Perfect Duluth Day

New PDD Calendar is up and running today

PDD Calendar 2016 Sample EventsThe new design of the PDD Calendar launched today. There are still a few elements to it that we will be cleaning up over the next few weeks, but it’s time to just let it rip and put it into service.

Why did we switch? When we launched the previous version of the PDD Calendar in 2011 there weren’t any good WordPress plugins for the type of event calendar we wanted. So we built our own. As the years went on, WordPress plugins surpassed our ability to innovate — or at least find the time to innovate — and our calendar was also in need of a design change to match the responsive design of our blog, adjusting to various screensizes for optimal viewing on iPhones and tablets. We decided to make this change over a year ago; finally got around to it now.

Feel free to begin complaining or complimenting the new calendar in the comments, or call/email. Mention problems if you see them, and we’ll either fix them or explain why what you think is broken is really just the best we can do.

We anticipate you will think the new calendar can’t do things the old calendar did, but once you get used to the new navigation you will see that it does. Pretty much every feature the old calendar had the new calendar has, except for the one thing we are working on and the one thing we haven’t thought of. Please tell us about that thing we haven’t thought of.

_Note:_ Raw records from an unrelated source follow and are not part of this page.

(** * Shopify customer-account checker: embedding of [src/lib/checker.ts]
      and of the batch endpoint [src/app/api/check/route.ts].

    JavaScript strings are sequences of UTF-16 code units; they are modelled
    as lists of code units ([N]).  The HTTP transport ([fetch]) and the
    platform URL parser ([new URL]) are not code of the repository: they are
    section variables, and every statement holds for all of them. *)

From Stdlib Require Import NArith Ascii String DecimalString Lia.
From stdpp Require Import base option list gmap.

Local Open Scope N_scope.

(** ** JavaScript strings *)

Module Js.

Definition jsstring : Type := list N.

(** A source literal made of ASCII characters. *)
Definition lit (s : string) : jsstring :=
  List.map N_of_ascii (list_ascii_of_string s).

(** The same, between double quotes (code unit 34). *)
Definition quoted (s : string) : jsstring := [34] ++ lit s ++ [34].

(** [a.startsWith(p)] *)
Fixpoint startsWith (s p : jsstring) {struct p} : bool :=
  match p, s with
  | [], _ => true
  | _ :: _, [] => false
  | c :: p', d :: s' => (c =? d) && startsWith s' p'
  end.

(** [a.includes(p)]: [p] occurs as a contiguous run of code units. *)
Fixpoint includes (s p : jsstring) : bool :=
  startsWith s p ||
  match s with
  | [] => false
  | _ :: s' => includes s' p
  end.

(** Truthiness of a string: only the empty string is falsy. *)
Definition truthy (s : jsstring) : bool :=
  match s with [] => false | _ :: _ => true end.

(** [o || s] with [s] the empty string, for a nullable string [o]. *)
Definition or_empty (o : option jsstring) : jsstring :=
  match o with Some s => s | None => [] end.

(** Code units removed by [trim]: WhiteSpace and LineTerminator of
    ECMA-262 (TAB, LF, VT, FF, CR, SP, NBSP, the Zs class, LS, PS, BOM). *)
Definition isWhiteSpace (c : N) : bool :=
  ((9 <=? c) && (c <=? 13)) || (c =? 32) || (c =? 160) || (c =? 5760) ||
  ((8192 <=? c) && (c <=? 8202)) || (c =? 8232) || (c =? 8233) ||
  (c =? 8239) || (c =? 8287) || (c =? 12288) || (c =? 65279).

Fixpoint dropWhile (p : N -> bool) (s : jsstring) : jsstring :=
  match s with
  | [] => []
  | c :: s' => if p c then dropWhile p s' else s
  end.

(** Removes the longest suffix made of code units satisfying [p]. *)
Fixpoint dropWhileEnd (p : N -> bool) (s : jsstring) : jsstring :=
  match s with
  | [] => []
  | c :: s' =>
      match dropWhileEnd p s' with
      | [] => if p c then [] else [c]
      | r => c :: r
      end
  end.

(** [s.trim()] *)
Definition trim (s : jsstring) : jsstring :=
  dropWhileEnd isWhiteSpace (dropWhile isWhiteSpace s).

(** The character class [[\n,]]. *)
Definition isSeparator (c : N) : bool := (c =? 10) || (c =? 44).

(** [s.split(/[\n,]+/)].  [inRun] tells that the previous code unit belonged
    to a separator run, [cur] is the piece being read.  A separator run at
    either end of the input leaves an empty piece there, and the empty input
    gives one empty piece, as in ECMA-262. *)
Fixpoint splitFrom (inRun : bool) (cur s : jsstring) : list jsstring :=
  match s with
  | [] => [cur]
  | c :: s' =>
      if isSeparator c then
        if inRun then splitFrom true [] s'
        else cur :: splitFrom true [] s'
      else splitFrom false (cur ++ [c]) s'
  end.

Definition splitSeparators (s : jsstring) : list jsstring :=
  splitFrom false [] s.

(** The split on single newlines, as [src/check.js] does on a file. *)
Fixpoint splitLinesFrom (cur s : jsstring) : list jsstring :=
  match s with
  | [] => [cur]
  | c :: s' =>
      if c =? 10 then cur :: splitLinesFrom [] s'
      else splitLinesFrom (cur ++ [c]) s'
  end.

Definition splitLines (s : jsstring) : list jsstring := splitLinesFrom [] s.

(** The replacement of [/\/+$/] by the empty string: the first match of
    the pattern is the whole run of slashes that ends the string. *)
Definition stripTrailingSlashes (s : jsstring) : jsstring :=
  dropWhileEnd (fun c => c =? 47) s.

(** Template interpolation of a non-negative integer. *)
Definition ofNumber (n : N) : jsstring :=
  lit (NilZero.string_of_uint (N.to_uint n)).

End Js.
Import Js.

(** ** Data model ([src/lib/checker.ts], lines 1-16) *)

Inductive AccountType : Type :=
  | New
  | Legacy
  | PasswordProtected
  | NotShopify
  | Unknown
  | Error.

#[global] Instance AccountType_eq_dec : EqDecision AccountType.
Proof. solve_decision. Defined.

(** Optional fields are [option]s: [None] is an absent property. *)
Record CheckResult : Type := mkCheckResult {
  url : jsstring;
  type : AccountType;
  status : option N;
  redirect : option jsstring;
  note : option jsstring;
  error : option jsstring;
}.

(** ** Exceptions *)

(** A thrown value: an [Error] instance with its [message], or any other
    value with its [String(...)] rendering. *)
Inductive thrown : Type :=
  | ErrorObject (message : jsstring)
  | NonError (rendering : jsstring).

Inductive result (A : Type) : Type :=
  | Ok (a : A)
  | Throw (e : thrown).
Arguments Ok {A} a.
Arguments Throw {A} e.

Definition bindR {A B} (m : result A) (k : A -> result B) : result B :=
  match m with
  | Ok a => k a
  | Throw e => Throw e
  end.

Notation "'try' x <~ m 'in' k" := (bindR m (fun x => k))
  (at level 10, x name, m at level 100, k at level 200).

(** ** The transport's view of a request and of a response *)

Inductive RedirectMode : Type := Follow | ErrorOnRedirect | Manual.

Have you submitted an event to the old calendar and now you can’t find the event listed in the new calendar? Yes, you probably have. Don’t worry, we have the data and are working on it. There is a backlog of 128 submitted events for the calendar staff to push out. We will get to them all. Probably slowly.

Why is my PDD Calendar RSS feed all screwed up? Because things have changed and we’re not sure yet if we can get it working again.

So, how many events get published in the PDD Calendar? Well, the old calendar was retired after listing 33,879 events from May 12, 2011 to April 18, 2016 (although it was in demo mode from May 12 to Sept. 12, 2011). That’s more than 6,000 per year, or slightly less than 20 per day on average. We intend to crush those numbers in the future.